(** ** Powers *)

(** The outcome of a power of value [v] with an exponent that may be too large. *)
Definition powers (v : Z) (huge : Prop) (p : power) : Prop :=
  (∃ w, p = PInteger w ∧ nval w = v ∧ canon w) ∨ (p = PFloat ∧ huge).

Lemma pow_small x y : 0 ≤ x ≤ 2 ^ 62 → 0 ≤ y ≤ BIGLEN_LIMIT → small (x ^ y).
Proof.
  intros Hx Hy. assert (BIGLEN_LIMIT = 2 ^ 17) as HL by done. unfold small. rewrite Z.abs_eq by (apply Z.pow_nonneg; lia).
  eapply Z.le_lt_trans; [apply (Z.pow_le_mono_l x (2 ^ 62) y); lia|]. rewrite <- Z.pow_mul_r by lia.
  apply SMALL_gt_pow2. split; [apply Z.mul_nonneg_nonneg; [done|apply Hy]|].
  eapply Z.le_lt_trans; [apply Z.mul_le_mono_nonneg_l; [done|apply Hy]|]. rewrite HL. done.
Qed.

Lemma int_pow_bignum_spec (neg : bool) x y z :
  2 ≤ x ≤ 2 ^ 62 → 0 ≤ y ≤ 2 ^ 61 - 1 → 1 ≤ z ≤ 2 ^ 61 → (neg = true → z ≠ 1) →
  returns (int_pow_bignum neg x y z) (powers ((if neg then -1 else 1) * (z * x ^ y)) (BIGLEN_LIMIT < y)).
Proof.
  intros Hx Hy Hz Hneg. unfold int_pow_bignum.
  destruct (int2big_wf x) as (b & -> & [Hb Hbt _] & Hvb & Hlb); [fix_range|]. cbn [mbind res_bind].
  rewrite (s64_small y) by lia. destruct (int2num_spec y) as (e & -> & Hve & Hce); [fix_range|]. cbn [mbind res_bind].
  rewrite (canon_fixnum e Hce) by lia. rewrite Hve.
  pose proof (rb_big_pow_spec b y Hb Hbt ltac:(fix_range)) as Hp. rewrite Hlb, Z.mul_1_l, Hvb in Hp.
  destruct (decide (y ≤ BIGLEN_LIMIT)) as [Hle|Hgt].
  - destruct Hp as (p & -> & v & -> & Hv & Hc). cbn [mbind res_bind]. destruct (Z.eqb_spec z 1) as [->|Hz1].
    + apply returns_ret. left. exists v. split_and!; [done| |done]. destruct neg; [by specialize (Hneg eq_refl)|lia].
    + destruct (int2big_wf (if neg then s64 (- z) else z)) as (zb & -> & [Hzb _ _] & Hvz & Hlz);
        [destruct neg; rewrite ?s64_small by lia; fix_range|]. cbn [mbind res_bind].
      destruct (rb_big_mul_spec zb v Hzb Hc ltac:(lia)) as (w & -> & Hw & Hcw); [apply small_short; [done|]; rewrite Hv; apply pow_small; lia|].
      apply returns_ret. left. exists w. split_and!; [done| |done]. rewrite Hw, Hvz, Hv.
      destruct neg; rewrite ?s64_small by lia; lia.
  - rewrite Hp. cbn [mbind res_bind]. destruct (z =? 1); apply returns_ret; right; (split; [done|lia]).
Qed.
(* ===== verification/IntMethods.v ===== *)
(** * The methods of Integer as an interface

    rational.c calls the methods of its integers by name ([rb_funcall]).  The class
    [IntegerMethods] lists the methods it calls, [IntegerLaws] what it relies on; the
    methods of numeric.c and bignum.c satisfy the laws. *)

From S2P Require Import Prelude Util Big BigVal BigAdd BigMul BigDiv BigBits BigPow BigStr BigThm.
From S2P Require Import Numeric NumericSpec NumericOps.

Class IntegerMethods := {
  m_add : num → num → res num;       (* [+] *)
  m_sub : num → num → res num;       (* [-] *)
  m_mul : num → num → res num;       (* [*] *)
  m_div : num → num → res num;       (* [/] *)
  m_idiv : num → num → res num;      (* [div] *)
  m_mod : num → num → res num;       (* [%] *)
  m_negate : num → res num;          (* [-@] *)
  m_abs : num → res num;             (* [abs] *)
  m_cmp : num → num → res num;       (* [<=>] *)
  m_eq : num → num → res bool;       (* [==] *)
  m_gt : num → num → res bool;       (* [>] *)
  m_lt : num → num → res bool;       (* [<] *)
  m_expt : num → num → res power     (* [**] *)
}.

(** Multiplication is relied on only where it does not wrap. *)
Definition mul_safe (a b : Z) : Prop := small a ∧ small b ∧ mul_wraps a b = false.

Class IntegerLaws (M : IntegerMethods) : Prop := {
  l_add x y : canon x → canon y → computes (m_add x y) (nval x + nval y);
  l_sub x y : canon x → canon y → computes (m_sub x y) (nval x - nval y);
  l_mul x y : canon x → canon y → mul_safe (nval x) (nval y) → computes (m_mul x y) (nval x * nval y);
  l_div x y : canon x → canon y → nval y ≠ 0 → computes (m_div x y) (nval x / nval y);
  l_idiv x y : canon x → canon y → nval y ≠ 0 → computes (m_idiv x y) (nval x / nval y);
  l_mod x y : canon x → canon y → nval y ≠ 0 → computes (m_mod x y) (nval x mod nval y);
  l_negate x : canon x → computes (m_negate x) (- nval x);
  l_abs x : canon x → computes (m_abs x) (Z.abs (nval x));
  l_cmp x y : canon x → canon y → m_cmp x y = Ok (Fixnum (comp (nval x) (nval y)));
  l_eq x y : canon x → canon y → m_eq x y = Ok (nval x =? nval y);
  l_gt x y : canon x → canon y → m_gt x y = Ok (nval y <? nval x);
  l_lt x y : canon x → canon y → m_lt x y = Ok (nval x <? nval y);
  l_expt x y : canon x → canon y → 0 ≤ nval y →
    returns (m_expt x y) (powers (nval x ^ nval y) (BIGLEN_LIMIT < ndigits x * nval y))
}.

Section instances.
Context `{J : Junk}.

#[global] Instance integer_methods : IntegerMethods := {
  m_add := int_plus; m_sub := int_minus; m_mul := int_mul; m_div := int_div; m_idiv := int_div; m_mod := int_mod;
  m_negate := int_uminus; m_abs := int_abs; m_cmp := int_cmp; m_eq := int_eq; m_gt := int_gt; m_lt := int_lt;
  m_expt := int_expt
}.

#[global] Instance integer_laws : IntegerLaws integer_methods.
Proof.
  split; intros.
  - by apply int_plus_spec.
  - by apply int_minus_spec.
  - match goal with H : mul_safe _ _ |- _ => destruct H as (? & ? & ?) end. by apply int_mul_spec.
  - by apply int_divmod_spec.
  - by apply int_divmod_spec.
  - by apply int_divmod_spec.
  - by apply int_uminus_spec.
  - by apply int_abs_spec.
  - by apply int_cmp_spec.
  - by apply int_eq_spec.
  - by apply int_gt_spec.
  - by apply int_lt_spec.
  - by apply int_expt_spec.
Qed.
End instances.
(** [floor] and [ceil] are those of [Q], [truncate] drops the fraction, and
    [round] goes to the nearest integer, ties away from zero. *)
Theorem rational_round_correct x :
  rat_ok x → small (nval (rnum x)) → small (nval (rden x)) →
  computes (nurat_floor x) (Qfloor (rval x)) ∧ computes (nurat_ceil x) (Qceiling (rval x)) ∧
  computes (nurat_truncate x) (Z.quot (nval (rnum x)) (nval (rden x))) ∧
  computes (nurat_round x)
    (Z.sgn (nval (rnum x)) * ((2 * Z.abs (nval (rnum x)) + nval (rden x)) / (2 * nval (rden x)))).
Proof.
  intros [Hn Hd Hp _] Hsn Hsd. set (n := nval (rnum x)) in *. set (d := nval (rden x)) in *.
  assert (Qfloor (rval x) = n / d) as -> by (unfold rval, frac, Qfloor; fold n d; by rewrite Z2Pos.id).
  assert (Qceiling (rval x) = - (- n / d)) as -> by (unfold rval, frac, Qceiling, Qfloor, Qopp; fold n d; cbn [Qnum Qden]; by rewrite Z2Pos.id).
  assert (computes (n ← f_negate (rnum x); q ← f_idiv n (rden x); f_negate q) (- (- n / d))) as Hneg.
  { eapply computes_bind; [by apply l_negate|]. intros a Ha Hva. cbn beta. eapply computes_bind; [apply f_idiv_spec; [done|done|lia]|].
    intros q Hq Hvq. cbn beta. eapply computes_eq; [by apply l_negate|]. rewrite Hvq, Hva. done. }
  assert (∀ v, small v → mul_safe v 2) as Htwo.
  { intros v Hv. split_and!; [done|unfold small; change (Z.abs 2) with 2; transitivity (2 ^ 2); [done|by apply SMALL_gt_pow2]|].
    unfold mul_wraps. destruct (FIT_SQRT_LONG v) eqn:E; [|done]. apply FIT_SQRT_spec in E. cbn [andb].
    apply andb_false_iff. right. apply negb_false_iff, FIXABLE_spec. lia. }
  split_and!.
  - apply f_idiv_spec; [done|done|]. fold d. lia.
  - exact Hneg.
  - unfold nurat_truncate. rewrite f_negative_spec by done. cbn [mbind res_bind]. fold n. destruct (Z.ltb_spec n 0).
    + eapply computes_eq; [exact Hneg|]. rewrite <- (Z.quot_div_nonneg (- n)) by lia. rewrite Z.quot_opp_l by lia. lia.
    + eapply computes_eq; [apply f_idiv_spec; [done|done|fold d; lia]|]. fold n d. by rewrite Z.quot_div_nonneg by lia.
  - unfold nurat_round. rewrite f_negative_spec by done. cbn [mbind res_bind]. fold n.
    assert (∃ a, (if n <? 0 then f_negate (rnum x) else Ok (rnum x)) = Ok a ∧ canon a ∧ nval a = Z.abs n) as (a & -> & Ha & Hva).
    { destruct (Z.ltb_spec n 0); [destruct (l_negate (rnum x) Hn) as (a & E & Hv & Hc); exists a; fold n in Hv; split_and!; [done|done|lia]|].
      exists (rnum x). fold n. split_and!; [done|done|lia]. }
    cbn [mbind res_bind].
    eapply computes_bind; [apply f_mul_spec; [done|apply canon_two|]; rewrite Hva; apply Htwo; unfold small in *; lia|].
    intros m Hm Hvm. cbn beta. eapply computes_bind; [by apply f_add_spec|]. intros s Hcs Hvs. cbn beta.
    eapply computes_bind; [apply f_mul_spec; [done|apply canon_two|by apply Htwo]|]. intros e He Hve. cbn beta.
    change (nval TWO) with 2 in *. fold d in Hve, Hvs.
    eapply computes_bind; [apply f_idiv_spec; [done|done|lia]|]. intros q Hq Hvq. cbn beta.
    rewrite Hvs, Hve, Hvm, Hva in Hvq. replace (Z.abs n * 2 + d) with (2 * Z.abs n + d) in Hvq by lia. rewrite (Z.mul_comm d 2) in Hvq.
    destruct (Z.ltb_spec n 0).
    + eapply computes_eq; [by apply l_negate|]. rewrite Z.sgn_neg, Hvq by lia. lia.
    + eapply computes_eq; [by apply computes_self|]. rewrite Hvq. destruct (decide (n = 0)) as [E|]; [|rewrite Z.sgn_pos by lia; lia].
      rewrite E. cbn [Z.abs Z.sgn Z.mul Z.add]. rewrite Z.div_small by lia. done.
Qed.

◆ WHAT TO PRODUCE ◆
Write out the records above exactly, from the opening line to the line with "intros Hx Hy.", including both, with nothing added.

◆ PROBLEM SOLUTION ◆
(** ** Powers *)

(** The outcome of a power of value [v] with an exponent that may be too large. *)
Definition powers (v : Z) (huge : Prop) (p : power) : Prop :=
  (∃ w, p = PInteger w ∧ nval w = v ∧ canon w) ∨ (p = PFloat ∧ huge).

Lemma pow_small x y : 0 ≤ x ≤ 2 ^ 62 → 0 ≤ y ≤ BIGLEN_LIMIT → small (x ^ y).
Proof.
  intros Hx Hy. assert (BIGLEN_LIMIT = 2 ^ 17) as HL by done. unfold small. rewrite Z.abs_eq by (apply Z.pow_nonneg; lia).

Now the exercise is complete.